Praktisch arbeitet die Musiktherapie meist mit dem sogenannten Jazz Gap, das heißt: Der Therapeut greift eine Melodie auf, die die Patientin spontan beim Anblick eines Instruments angespielt hat – oder die Therapeutin singt ein bekanntes Lied an, das dann umgekehrt der Patient weiterführt. Es gehe viel um Improvisation mit einfach zu spielenden Instrumenten. Ziel ist, in einen Austausch zu kommen, etwa über Tempo oder Lautstärke der Musik, erklärt Lutz Neugebauer, Vorstandsvorsitzender der Musiktherapeutischen Gesellschaft.

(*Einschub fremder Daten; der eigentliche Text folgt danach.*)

Definition next_backoff (current factor max : Z) : Z := Z.min (current * factor) max.
Inductive retry_outcome (A : Type) := Returned (a : A) (waits : list Z) | RetryAborted (waits : list Z).
Arguments Returned {A}. Arguments RetryAborted {A}.
(** [retry_with_backoff] over the attempts the operation makes: each is a result
    or a failure, and whether the stop event is set before it and during the wait
    after it.  [None] when the attempts run out. *)
Fixpoint retry_with_backoff {A} (attempts : list (bool * option A * bool)) (backoff factor max : Z) (waits : list Z)
    : option (retry_outcome A) :=
  match attempts with
  | [] => None
  | (stopped, result, stopped_waiting) :: attempts =>
      if stopped then Some (RetryAborted waits)
      else match result with
           | Some a => Some (Returned a waits)
           | None =>
               if stopped_waiting then Some (RetryAborted (waits ++ [backoff]))
               else retry_with_backoff attempts (next_backoff backoff factor max) factor max (waits ++ [backoff])
           end
  end.

(** Every join is charged to one budget: winding down takes no longer than the
    grace, each worker that ends within it has ended, and the supervisor has not
    yet killed the process. *)
Lemma join_all_bound deadline threads now : now <= deadline ->
  now <= join_all deadline threads now <= deadline /\
  (forall e, Some e ∈ threads -> e <= deadline -> e <= join_all deadline threads now).
Proof.
  unfold join_all. revert now. induction threads as [| ends threads IH]; intros now Hn; cbn [foldl].
  { split; [lia |]. by intros e ?%elem_of_nil. }
  assert (Hj : now <= join ends (remaining_seconds deadline now) now <= deadline /\
    forall e, ends = Some e -> e <= deadline -> e <= join ends (remaining_seconds deadline now) now).
  { unfold join, remaining_seconds. destruct ends as [e |]; [destruct (Z.leb_spec e now) |];
      (split; [lia |]); intros e' [= <-]; lia. }
  destruct Hj as [Hj He]. destruct (IH _ (proj2 Hj)) as [Hb Hall]. split; [lia |].
  intros e [<- | Hin]%elem_of_cons Hd; [| by apply Hall]. specialize (He e eq_refl Hd). lia.
Qed.
End Budget.

(** ** [daemon.py] *)
Module Daemon.
Record AccountThreads := Bundle { bn_updated_at : Z; bn_group : nat }.
(** A started pair of threads: whose it is, what it runs, whether its stop event
    is set and whether both joins returned in time. *)
Record group := Group { g_account : Z; g_config : AccountConfig; g_stopped : bool; g_joined : bool }.
Record daemon := MkDaemon {
  dm_threads : list (Z * AccountThreads);            (* [_account_threads] *)
  dm_groups : gmap nat group; dm_next : nat;         (* every pair ever started *)
  dm_stop : bool; dm_wake : bool; dm_pool_max : Z; dm_heartbeats : heartbeats }.
Record daemon_config := DaemonConfig { dc_pool_max_size : option Z; dc_run_embed : bool; dc_run_extract : bool }.

Definition set_threads l d := MkDaemon l (dm_groups d) (dm_next d) (dm_stop d) (dm_wake d) (dm_pool_max d) (dm_heartbeats d).
Definition set_groups g d := MkDaemon (dm_threads d) g (dm_next d) (dm_stop d) (dm_wake d) (dm_pool_max d) (dm_heartbeats d).
Definition set_heartbeats h d := MkDaemon (dm_threads d) (dm_groups d) (dm_next d) (dm_stop d) (dm_wake d) (dm_pool_max d) h.
Definition set_stop d := MkDaemon (dm_threads d) (dm_groups d) (dm_next d) true true (dm_pool_max d) (dm_heartbeats d).
Definition clear_wake d := MkDaemon (dm_threads d) (dm_groups d) (dm_next d) (dm_stop d) false (dm_pool_max d) (dm_heartbeats d).
Definition set_pool_max n d := MkDaemon (dm_threads d) (dm_groups d) (dm_next d) (dm_stop d) (dm_wake d) n (dm_heartbeats d).

(** What a tick meets: the time, which commands another consumer has locked, which
    database calls succeed, at which command the marks start to fail, which pairs
    are joined within the grace. *)
Record tick_env := TickEnv {
  te_now : Z; te_connect_ok : bool; te_claim_ok : bool; te_locked : gset Z; te_mark_fails : option nat;
  te_commit_ok : bool; te_read_ok : bool; te_heartbeat_ok : bool; te_clear_ok : Z -> bool; te_joined : nat -> bool }.

(** [_spawn_account] *)
Definition spawn_account d (account_id : Z) (row : account_row) : res exn daemon :=
  let* config := account_config_from_row row in
  Ok (MkDaemon (od_set account_id (Bundle (a_updated_at row) (dm_next d)) (dm_threads d))
        (<[dm_next d := Group account_id config false false]> (dm_groups d)) (S (dm_next d))
        (dm_stop d) (dm_wake d) (dm_pool_max d) (dm_heartbeats d)).

Definition clear_account_heartbeats_safely (e : tick_env) d (account_id : Z) : daemon :=
  if te_clear_ok e account_id then set_heartbeats (clear_account_heartbeats (dm_heartbeats d) account_id) d else d.
(** [stop_event.set()] and the two joins. *)
Definition stop_group (e : tick_env) (n : nat) d : daemon :=
  set_groups (alter (fun g => Group (g_account g) (g_config g) true (te_joined e n)) n (dm_groups d)) d.
(** [_teardown_account] *)
Definition teardown_account (e : tick_env) d (account_id : Z) : daemon :=
  match od_get account_id (dm_threads d) with
  | None => d
  | Some bundle =>
      clear_account_heartbeats_safely e
        (stop_group e (bn_group bundle) (set_threads (od_del account_id (dm_threads d)) d)) account_id
  end.

Definition POOL_BASELINE_MIN : Z := 4.
Definition POOL_HEADROOM : Z := 2.
Definition SLOTS_PER_ACCOUNT : Z := 2.
Definition bool_int (b : bool) : Z := if b then 1 else 0.
Definition compute_daemon_pool_size (n_accounts : Z) (run_embed run_extract : bool) : Z :=
  Z.max POOL_BASELINE_MIN (SLOTS_PER_ACCOUNT * n_accounts + (bool_int run_embed + bool_int run_extract) + POOL_HEADROOM).
Definition pool_sizes (cfg : daemon_config) (n_accounts : Z) : Z * Z :=
  let max_size := match dc_pool_max_size cfg with
                  | None => compute_daemon_pool_size n_accounts (dc_run_embed cfg) (dc_run_extract cfg)
                  | Some n => n
                  end in
  let wanted := n_accounts * 2 + bool_int (dc_run_embed cfg) + bool_int (dc_run_extract cfg) in
  (Z.min (if wanted =? 0 then 1 else wanted) max_size, max_size).
Definition resize_pool (cfg : daemon_config) d : daemon :=
  match dc_pool_max_size cfg with
  | Some _ => d
  | None =>
      let max_size := (pool_sizes cfg (Z.of_nat (length (dm_threads d)))).2 in
      if max_size =? dm_pool_max d then d else set_pool_max max_size d
  end.

(** [_apply_command], and whether it returned; a [restart-account] without an
    account fails its assertion. *)
Definition apply_command (e : tick_env) d (c : command_row) : daemon * bool :=
  match cm_command c, cm_account_id c with
  | ReloadNow, _ => (d, true)
  | DrainStop, _ => (set_stop d, true)
  | RestartAccount, Some account_id => (teardown_account e d account_id, true)
  | RestartAccount, None => (d, false)
  end.
(** The loop of [_drain_commands], [i] commands in.  Once a mark fails the
    transaction is aborted, so the mark of the handler fails too and the drain
    raises: [None]. *)
Fixpoint drain_loop (e : tick_env) d (q : commands) (claimed : list (Z * command_row)) (i : nat) : daemon * option commands :=
  match claimed with
  | [] => (d, Some q)
  | (command_id, c) :: claimed =>
      let '(d, ok) := apply_command e d c in
      if bool_decide (te_mark_fails e = Some i) then (d, None)
      else drain_loop e d (mark_command q (te_now e) command_id (if ok then Done else Failed)) claimed (S i)
  end.
(** [_drain_commands]: a failure rolls the claims and marks back and is swallowed. *)
Definition drain_commands (e : tick_env) d (q : commands) : daemon * commands :=
  if te_connect_ok e && te_claim_ok e then
    let '(claimed, q1) := claim_commands q (te_now e) (te_locked e) in
    match drain_loop e d q1 claimed 0 with
    | (d, Some q2) => (d, if te_commit_ok e then q2 else q)
    | (d, None) => (d, q)
    end
  else (d, q).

Für die Menschen, denen entsprechende Angebote helfen könnten, fordern die Fachleute vor allem Sicherheit. Musiktherapie habe nichts mit mehrstündigen Videos zu tun, die schnelles Einschlafen versprächen, mahnt Neugebauer. Und Dittrich zieht einen einleuchtenden Vergleich: “Wenn Sie Zahnschmerzen haben, wollen Sie nicht recherchieren, ob die Praxen im Umfeld für die Behandlung qualifiziert sind – oder ob die Ihre Schmerzen vielleicht verschlimmern. Genau das aber wird Menschen in anstrengenden Lebenssituationen zusätzlich aufgebürdet, wenn es um Musiktherapie geht.”